**Exercise instructions**
Return each line of the material below exactly. Begin at the first and end on the line with "point use them".

**Records supplied**

#####

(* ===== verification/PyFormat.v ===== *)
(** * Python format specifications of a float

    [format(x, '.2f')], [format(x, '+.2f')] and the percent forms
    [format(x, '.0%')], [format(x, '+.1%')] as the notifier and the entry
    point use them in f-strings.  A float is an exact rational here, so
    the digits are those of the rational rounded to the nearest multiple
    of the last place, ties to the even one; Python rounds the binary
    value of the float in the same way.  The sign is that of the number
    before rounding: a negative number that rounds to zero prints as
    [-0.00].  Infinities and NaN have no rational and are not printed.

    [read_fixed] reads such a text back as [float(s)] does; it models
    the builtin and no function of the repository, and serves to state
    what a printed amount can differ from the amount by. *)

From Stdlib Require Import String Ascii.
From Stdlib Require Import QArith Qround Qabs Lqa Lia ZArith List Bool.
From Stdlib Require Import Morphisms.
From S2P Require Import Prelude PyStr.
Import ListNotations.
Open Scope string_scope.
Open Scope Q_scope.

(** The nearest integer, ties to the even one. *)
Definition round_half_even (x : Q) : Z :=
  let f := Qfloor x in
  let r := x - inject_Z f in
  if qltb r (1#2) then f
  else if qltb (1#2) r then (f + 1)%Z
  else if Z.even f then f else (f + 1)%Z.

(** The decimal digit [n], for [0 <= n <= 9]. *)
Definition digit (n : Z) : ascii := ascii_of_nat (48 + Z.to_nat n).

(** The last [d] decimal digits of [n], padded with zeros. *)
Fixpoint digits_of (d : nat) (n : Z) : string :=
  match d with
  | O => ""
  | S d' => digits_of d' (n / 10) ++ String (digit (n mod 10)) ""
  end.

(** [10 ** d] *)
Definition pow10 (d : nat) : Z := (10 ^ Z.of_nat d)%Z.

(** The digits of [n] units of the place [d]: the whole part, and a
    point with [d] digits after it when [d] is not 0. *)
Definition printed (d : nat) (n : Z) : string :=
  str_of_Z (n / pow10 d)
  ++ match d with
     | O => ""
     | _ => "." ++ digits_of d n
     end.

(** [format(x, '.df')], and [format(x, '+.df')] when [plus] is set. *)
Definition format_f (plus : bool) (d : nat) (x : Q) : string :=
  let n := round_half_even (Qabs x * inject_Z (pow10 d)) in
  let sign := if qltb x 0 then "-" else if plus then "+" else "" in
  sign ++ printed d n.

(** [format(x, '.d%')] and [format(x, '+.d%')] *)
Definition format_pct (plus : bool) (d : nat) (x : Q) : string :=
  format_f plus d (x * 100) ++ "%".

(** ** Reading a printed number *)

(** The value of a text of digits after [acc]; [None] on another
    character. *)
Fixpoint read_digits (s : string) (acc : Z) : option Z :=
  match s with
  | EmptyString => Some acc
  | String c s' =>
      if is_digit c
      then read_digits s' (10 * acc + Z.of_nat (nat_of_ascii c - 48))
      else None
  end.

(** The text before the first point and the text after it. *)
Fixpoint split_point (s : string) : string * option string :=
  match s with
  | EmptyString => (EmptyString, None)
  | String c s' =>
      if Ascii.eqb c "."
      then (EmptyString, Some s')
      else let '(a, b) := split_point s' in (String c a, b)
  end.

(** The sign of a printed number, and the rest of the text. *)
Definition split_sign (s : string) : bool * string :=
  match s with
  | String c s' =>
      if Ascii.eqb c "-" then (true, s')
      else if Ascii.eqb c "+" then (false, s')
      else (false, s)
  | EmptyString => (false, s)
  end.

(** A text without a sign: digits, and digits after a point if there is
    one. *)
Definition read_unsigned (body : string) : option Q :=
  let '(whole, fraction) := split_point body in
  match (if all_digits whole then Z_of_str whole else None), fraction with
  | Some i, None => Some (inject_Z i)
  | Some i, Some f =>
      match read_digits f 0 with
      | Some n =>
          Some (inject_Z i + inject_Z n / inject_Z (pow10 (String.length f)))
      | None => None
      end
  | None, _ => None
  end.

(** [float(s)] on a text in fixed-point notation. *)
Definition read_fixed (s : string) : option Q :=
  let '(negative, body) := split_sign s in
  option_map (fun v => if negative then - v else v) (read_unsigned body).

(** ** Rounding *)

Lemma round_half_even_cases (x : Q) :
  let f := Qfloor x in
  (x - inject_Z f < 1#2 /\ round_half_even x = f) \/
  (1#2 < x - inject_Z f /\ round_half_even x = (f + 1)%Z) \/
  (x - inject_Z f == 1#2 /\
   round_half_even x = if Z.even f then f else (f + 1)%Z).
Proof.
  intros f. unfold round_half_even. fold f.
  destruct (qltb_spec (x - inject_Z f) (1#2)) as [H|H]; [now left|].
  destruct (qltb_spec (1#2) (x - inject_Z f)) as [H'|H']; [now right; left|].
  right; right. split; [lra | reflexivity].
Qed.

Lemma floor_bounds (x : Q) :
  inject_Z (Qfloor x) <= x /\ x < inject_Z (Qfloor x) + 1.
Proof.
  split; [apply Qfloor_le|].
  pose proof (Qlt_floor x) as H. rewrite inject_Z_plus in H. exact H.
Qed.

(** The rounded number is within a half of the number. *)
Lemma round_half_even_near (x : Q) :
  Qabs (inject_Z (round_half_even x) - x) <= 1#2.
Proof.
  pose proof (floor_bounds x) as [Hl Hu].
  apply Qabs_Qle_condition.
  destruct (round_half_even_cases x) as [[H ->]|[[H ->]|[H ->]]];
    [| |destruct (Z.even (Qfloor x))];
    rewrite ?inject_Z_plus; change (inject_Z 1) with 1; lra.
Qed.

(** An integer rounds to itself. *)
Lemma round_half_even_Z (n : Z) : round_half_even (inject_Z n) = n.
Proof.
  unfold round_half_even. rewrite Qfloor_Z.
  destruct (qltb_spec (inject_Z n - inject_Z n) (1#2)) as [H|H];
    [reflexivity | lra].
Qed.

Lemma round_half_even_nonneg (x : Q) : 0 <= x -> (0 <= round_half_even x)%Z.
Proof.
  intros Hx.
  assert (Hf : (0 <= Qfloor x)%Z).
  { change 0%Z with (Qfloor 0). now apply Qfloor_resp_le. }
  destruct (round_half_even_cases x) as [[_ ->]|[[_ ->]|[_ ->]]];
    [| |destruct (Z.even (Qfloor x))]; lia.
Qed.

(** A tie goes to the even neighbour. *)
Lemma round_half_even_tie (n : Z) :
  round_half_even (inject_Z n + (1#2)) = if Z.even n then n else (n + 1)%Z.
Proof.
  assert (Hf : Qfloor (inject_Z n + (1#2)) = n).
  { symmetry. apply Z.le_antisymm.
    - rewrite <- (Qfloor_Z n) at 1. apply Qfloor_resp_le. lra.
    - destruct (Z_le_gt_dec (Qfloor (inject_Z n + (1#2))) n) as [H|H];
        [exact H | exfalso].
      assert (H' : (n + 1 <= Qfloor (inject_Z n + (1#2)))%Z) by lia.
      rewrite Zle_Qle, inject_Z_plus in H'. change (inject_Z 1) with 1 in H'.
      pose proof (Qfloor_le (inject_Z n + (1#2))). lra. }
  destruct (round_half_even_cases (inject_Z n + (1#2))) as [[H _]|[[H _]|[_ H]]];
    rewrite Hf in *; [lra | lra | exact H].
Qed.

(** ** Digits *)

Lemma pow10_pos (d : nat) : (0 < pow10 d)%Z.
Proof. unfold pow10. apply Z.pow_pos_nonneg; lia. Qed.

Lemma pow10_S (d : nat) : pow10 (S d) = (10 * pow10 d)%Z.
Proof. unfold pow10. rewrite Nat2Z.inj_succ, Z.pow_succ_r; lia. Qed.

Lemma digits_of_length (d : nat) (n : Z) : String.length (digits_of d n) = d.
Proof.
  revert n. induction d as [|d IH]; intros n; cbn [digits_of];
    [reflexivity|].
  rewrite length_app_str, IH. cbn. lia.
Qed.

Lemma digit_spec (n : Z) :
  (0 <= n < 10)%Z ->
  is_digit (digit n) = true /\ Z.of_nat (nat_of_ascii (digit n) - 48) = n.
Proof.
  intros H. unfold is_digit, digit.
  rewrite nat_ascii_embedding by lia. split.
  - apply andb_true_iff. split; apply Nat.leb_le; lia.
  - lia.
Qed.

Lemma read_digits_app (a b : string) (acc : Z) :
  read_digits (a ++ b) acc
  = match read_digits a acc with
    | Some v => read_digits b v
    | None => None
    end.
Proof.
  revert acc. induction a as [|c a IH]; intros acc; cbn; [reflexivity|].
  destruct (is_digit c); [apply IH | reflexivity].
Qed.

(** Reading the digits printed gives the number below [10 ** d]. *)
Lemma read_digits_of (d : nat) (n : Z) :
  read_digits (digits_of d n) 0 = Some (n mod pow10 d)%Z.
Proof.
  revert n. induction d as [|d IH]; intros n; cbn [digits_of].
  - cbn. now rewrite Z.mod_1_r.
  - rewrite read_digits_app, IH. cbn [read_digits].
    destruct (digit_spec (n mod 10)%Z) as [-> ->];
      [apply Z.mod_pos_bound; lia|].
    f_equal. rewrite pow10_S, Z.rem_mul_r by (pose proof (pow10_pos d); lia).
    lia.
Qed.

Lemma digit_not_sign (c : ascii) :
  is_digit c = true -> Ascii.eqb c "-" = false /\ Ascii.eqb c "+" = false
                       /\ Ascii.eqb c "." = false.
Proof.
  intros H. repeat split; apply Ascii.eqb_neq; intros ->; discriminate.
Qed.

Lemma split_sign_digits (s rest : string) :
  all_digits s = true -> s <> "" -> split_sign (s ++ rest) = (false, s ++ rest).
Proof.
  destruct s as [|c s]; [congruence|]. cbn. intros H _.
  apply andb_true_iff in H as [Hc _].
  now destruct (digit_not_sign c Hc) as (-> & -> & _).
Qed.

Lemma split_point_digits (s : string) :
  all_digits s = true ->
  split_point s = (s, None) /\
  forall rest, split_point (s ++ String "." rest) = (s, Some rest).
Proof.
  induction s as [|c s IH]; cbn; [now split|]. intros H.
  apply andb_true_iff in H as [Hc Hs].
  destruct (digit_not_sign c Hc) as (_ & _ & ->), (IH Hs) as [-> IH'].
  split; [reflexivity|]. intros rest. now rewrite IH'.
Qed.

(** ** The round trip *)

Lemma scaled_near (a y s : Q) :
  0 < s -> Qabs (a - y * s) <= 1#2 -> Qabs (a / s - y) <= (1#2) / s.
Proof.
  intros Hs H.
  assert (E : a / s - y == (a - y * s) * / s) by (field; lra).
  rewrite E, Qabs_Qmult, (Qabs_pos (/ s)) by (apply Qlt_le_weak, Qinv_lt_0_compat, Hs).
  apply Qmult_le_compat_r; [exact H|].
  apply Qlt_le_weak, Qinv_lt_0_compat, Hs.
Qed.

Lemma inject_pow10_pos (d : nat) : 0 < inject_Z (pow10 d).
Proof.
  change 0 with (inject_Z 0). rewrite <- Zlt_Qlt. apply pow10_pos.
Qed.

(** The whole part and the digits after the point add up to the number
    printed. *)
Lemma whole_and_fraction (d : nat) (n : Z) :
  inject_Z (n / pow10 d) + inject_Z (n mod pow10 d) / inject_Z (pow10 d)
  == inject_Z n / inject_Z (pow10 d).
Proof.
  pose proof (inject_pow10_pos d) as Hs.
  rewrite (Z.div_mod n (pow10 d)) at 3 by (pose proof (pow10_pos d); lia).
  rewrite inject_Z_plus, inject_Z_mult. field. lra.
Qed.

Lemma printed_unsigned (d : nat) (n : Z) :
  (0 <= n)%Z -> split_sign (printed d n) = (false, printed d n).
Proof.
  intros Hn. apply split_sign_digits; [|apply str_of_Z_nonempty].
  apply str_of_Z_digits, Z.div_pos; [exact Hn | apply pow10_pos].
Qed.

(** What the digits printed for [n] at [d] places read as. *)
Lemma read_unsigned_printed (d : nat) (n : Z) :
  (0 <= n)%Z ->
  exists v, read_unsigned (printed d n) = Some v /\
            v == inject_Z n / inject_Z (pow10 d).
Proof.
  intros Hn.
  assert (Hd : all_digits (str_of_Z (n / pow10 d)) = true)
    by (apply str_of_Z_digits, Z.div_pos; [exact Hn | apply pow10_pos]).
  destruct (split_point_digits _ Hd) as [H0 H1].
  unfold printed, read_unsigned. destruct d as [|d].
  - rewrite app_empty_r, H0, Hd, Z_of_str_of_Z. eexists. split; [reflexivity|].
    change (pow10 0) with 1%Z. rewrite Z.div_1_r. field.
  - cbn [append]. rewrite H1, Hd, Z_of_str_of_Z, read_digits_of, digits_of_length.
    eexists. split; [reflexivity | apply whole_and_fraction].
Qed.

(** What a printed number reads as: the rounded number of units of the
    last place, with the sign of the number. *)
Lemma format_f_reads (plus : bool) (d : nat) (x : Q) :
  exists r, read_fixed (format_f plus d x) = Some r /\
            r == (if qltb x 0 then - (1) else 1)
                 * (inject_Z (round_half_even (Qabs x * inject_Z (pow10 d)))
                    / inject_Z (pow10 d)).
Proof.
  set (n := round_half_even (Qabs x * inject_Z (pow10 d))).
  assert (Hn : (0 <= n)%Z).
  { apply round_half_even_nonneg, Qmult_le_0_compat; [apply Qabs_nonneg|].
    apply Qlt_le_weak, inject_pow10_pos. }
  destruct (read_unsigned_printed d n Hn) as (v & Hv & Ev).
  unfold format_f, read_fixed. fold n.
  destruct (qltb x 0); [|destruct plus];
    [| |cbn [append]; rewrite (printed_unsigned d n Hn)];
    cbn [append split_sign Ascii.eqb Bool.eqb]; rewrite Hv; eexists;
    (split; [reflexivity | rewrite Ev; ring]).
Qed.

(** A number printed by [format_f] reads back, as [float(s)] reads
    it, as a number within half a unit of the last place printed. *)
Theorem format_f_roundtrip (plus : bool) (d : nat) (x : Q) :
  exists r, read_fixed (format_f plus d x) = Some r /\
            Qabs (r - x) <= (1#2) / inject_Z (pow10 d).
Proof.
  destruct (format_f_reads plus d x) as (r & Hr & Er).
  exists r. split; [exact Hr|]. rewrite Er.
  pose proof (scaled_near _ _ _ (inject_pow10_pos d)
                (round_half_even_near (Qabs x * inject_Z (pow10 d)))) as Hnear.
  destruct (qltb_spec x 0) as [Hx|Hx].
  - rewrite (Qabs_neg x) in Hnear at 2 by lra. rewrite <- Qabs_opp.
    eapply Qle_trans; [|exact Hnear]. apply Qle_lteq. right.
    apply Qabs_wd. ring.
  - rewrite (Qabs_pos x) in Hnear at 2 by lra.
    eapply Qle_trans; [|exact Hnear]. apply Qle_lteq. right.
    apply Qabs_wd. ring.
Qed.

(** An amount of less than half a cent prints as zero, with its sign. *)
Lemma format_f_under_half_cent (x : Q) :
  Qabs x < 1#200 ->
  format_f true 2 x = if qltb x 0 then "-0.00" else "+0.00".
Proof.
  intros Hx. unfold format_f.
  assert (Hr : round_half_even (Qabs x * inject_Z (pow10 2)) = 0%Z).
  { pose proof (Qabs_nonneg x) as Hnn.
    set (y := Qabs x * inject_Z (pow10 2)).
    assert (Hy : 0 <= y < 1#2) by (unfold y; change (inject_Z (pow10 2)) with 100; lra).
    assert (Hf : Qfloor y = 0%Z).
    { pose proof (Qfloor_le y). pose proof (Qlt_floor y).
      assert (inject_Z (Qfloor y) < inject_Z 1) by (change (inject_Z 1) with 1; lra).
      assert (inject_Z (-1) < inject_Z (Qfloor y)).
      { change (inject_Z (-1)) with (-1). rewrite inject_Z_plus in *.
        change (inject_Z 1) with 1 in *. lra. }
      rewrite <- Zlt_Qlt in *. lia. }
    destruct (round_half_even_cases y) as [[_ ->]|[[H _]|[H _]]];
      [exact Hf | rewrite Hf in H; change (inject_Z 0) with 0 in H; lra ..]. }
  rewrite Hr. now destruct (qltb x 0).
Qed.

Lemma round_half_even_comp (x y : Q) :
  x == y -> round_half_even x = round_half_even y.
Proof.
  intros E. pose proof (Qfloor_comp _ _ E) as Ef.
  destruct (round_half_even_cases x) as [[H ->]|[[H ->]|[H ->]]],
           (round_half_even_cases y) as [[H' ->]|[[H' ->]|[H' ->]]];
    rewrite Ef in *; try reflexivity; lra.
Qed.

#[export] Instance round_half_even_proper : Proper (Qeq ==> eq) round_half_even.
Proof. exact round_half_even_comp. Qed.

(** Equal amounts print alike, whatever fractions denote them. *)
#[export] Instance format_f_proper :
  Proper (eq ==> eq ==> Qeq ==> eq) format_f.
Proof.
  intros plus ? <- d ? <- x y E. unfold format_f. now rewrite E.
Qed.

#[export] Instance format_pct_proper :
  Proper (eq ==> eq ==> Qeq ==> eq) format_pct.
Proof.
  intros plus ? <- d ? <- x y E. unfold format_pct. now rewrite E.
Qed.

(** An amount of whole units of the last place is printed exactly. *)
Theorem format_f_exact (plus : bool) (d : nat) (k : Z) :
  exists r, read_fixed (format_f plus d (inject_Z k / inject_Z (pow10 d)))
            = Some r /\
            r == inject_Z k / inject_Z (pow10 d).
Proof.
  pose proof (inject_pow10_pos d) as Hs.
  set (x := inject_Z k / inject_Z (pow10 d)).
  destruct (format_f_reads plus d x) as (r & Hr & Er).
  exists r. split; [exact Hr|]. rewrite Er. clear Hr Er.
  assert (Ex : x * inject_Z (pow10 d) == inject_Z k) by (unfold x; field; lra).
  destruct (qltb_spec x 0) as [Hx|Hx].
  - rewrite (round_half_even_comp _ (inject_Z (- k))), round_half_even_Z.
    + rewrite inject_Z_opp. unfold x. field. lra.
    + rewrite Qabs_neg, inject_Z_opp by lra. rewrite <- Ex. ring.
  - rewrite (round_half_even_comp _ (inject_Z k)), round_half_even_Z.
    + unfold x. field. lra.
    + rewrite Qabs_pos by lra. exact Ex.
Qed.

#####

**Exercise response**
(* ===== verification/PyFormat.v ===== *)
(** * Python format specifications of a float

    [format(x, '.2f')], [format(x, '+.2f')] and the percent forms
    [format(x, '.0%')], [format(x, '+.1%')] as the notifier and the entry
    point use them in f-strings.  A float is an exact rational here, so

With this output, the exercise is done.